*ABOUT THIS EXERCISE*: Transcribe the listing from its top line through the line with "fold a in Ha1, Ha2. fold b in Hb1, Hb2.". Keep it exact, both ends included, and add nothing.

*DATASET RECORDS*:
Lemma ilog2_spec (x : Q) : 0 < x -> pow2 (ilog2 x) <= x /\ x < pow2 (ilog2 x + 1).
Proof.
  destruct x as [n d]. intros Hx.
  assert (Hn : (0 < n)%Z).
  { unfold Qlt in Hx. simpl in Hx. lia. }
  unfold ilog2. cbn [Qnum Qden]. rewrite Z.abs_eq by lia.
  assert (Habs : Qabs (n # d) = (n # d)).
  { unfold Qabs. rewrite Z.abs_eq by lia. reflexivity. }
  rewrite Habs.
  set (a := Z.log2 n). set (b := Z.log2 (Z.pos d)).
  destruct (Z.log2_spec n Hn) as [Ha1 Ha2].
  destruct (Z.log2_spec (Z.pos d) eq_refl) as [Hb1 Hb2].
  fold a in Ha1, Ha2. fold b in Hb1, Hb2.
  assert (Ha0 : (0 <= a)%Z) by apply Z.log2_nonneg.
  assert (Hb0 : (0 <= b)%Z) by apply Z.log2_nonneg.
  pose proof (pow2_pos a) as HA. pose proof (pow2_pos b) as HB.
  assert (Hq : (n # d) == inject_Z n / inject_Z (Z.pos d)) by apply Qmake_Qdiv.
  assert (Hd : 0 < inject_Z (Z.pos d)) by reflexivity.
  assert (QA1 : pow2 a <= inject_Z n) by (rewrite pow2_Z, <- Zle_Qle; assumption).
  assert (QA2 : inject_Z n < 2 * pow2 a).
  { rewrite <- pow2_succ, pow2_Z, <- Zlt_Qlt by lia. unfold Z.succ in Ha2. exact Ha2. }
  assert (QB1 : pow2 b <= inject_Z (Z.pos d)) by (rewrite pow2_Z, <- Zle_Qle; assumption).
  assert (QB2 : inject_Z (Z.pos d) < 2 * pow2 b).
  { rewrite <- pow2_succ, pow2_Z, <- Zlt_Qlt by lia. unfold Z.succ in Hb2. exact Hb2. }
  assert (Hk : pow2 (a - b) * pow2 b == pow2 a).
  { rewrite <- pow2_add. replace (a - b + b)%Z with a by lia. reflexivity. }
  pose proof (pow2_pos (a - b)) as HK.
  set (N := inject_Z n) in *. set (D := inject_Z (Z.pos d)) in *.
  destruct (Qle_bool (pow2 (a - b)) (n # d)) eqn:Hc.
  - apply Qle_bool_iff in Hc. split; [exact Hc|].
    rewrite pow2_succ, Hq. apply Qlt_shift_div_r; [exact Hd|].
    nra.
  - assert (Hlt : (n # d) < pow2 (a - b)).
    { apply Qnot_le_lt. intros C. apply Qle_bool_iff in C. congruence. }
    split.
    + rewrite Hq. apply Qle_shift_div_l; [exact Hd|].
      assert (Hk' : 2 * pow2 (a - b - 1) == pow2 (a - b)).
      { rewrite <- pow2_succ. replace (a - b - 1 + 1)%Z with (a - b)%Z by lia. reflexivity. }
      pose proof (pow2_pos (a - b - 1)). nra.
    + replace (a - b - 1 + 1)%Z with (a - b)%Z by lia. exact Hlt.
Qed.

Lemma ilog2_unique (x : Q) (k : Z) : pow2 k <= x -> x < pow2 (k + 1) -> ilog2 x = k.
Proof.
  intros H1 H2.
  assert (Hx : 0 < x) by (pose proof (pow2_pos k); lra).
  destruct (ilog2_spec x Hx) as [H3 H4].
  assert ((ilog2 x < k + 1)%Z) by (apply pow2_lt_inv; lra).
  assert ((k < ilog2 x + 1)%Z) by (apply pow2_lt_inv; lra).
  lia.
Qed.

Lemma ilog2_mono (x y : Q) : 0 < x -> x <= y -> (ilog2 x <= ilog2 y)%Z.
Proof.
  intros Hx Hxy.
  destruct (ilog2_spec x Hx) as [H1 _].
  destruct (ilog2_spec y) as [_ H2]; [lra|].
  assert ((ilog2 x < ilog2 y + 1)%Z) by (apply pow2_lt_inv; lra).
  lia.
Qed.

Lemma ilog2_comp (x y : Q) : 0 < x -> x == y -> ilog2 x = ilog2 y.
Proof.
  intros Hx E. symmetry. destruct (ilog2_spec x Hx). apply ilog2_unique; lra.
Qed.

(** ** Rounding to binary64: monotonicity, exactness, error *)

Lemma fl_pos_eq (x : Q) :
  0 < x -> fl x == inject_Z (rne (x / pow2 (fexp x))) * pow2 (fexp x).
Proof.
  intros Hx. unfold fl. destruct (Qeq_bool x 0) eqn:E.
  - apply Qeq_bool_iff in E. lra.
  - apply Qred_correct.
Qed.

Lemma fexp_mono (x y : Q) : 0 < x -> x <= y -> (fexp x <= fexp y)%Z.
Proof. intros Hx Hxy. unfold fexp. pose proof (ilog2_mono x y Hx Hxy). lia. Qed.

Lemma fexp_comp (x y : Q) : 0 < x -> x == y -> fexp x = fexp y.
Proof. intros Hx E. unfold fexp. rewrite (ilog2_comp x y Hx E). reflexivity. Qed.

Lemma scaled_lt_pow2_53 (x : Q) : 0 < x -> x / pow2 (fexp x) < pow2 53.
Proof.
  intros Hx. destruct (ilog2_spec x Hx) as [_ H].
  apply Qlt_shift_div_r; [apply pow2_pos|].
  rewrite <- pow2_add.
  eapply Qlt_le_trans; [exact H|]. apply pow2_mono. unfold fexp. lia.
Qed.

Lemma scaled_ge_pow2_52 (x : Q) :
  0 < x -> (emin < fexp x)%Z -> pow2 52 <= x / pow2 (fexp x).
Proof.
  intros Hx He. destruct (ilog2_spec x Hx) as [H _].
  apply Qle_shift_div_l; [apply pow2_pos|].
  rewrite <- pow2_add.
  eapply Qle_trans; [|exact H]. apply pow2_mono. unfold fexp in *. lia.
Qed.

*WRITTEN SOLUTION*:
Lemma ilog2_spec (x : Q) : 0 < x -> pow2 (ilog2 x) <= x /\ x < pow2 (ilog2 x + 1).
Proof.
  destruct x as [n d]. intros Hx.
  assert (Hn : (0 < n)%Z).
  { unfold Qlt in Hx. simpl in Hx. lia. }
  unfold ilog2. cbn [Qnum Qden]. rewrite Z.abs_eq by lia.
  assert (Habs : Qabs (n # d) = (n # d)).
  { unfold Qabs. rewrite Z.abs_eq by lia. reflexivity. }
  rewrite Habs.
  set (a := Z.log2 n). set (b := Z.log2 (Z.pos d)).
  destruct (Z.log2_spec n Hn) as [Ha1 Ha2].
  destruct (Z.log2_spec (Z.pos d) eq_refl) as [Hb1 Hb2].
  fold a in Ha1, Ha2. fold b in Hb1, Hb2.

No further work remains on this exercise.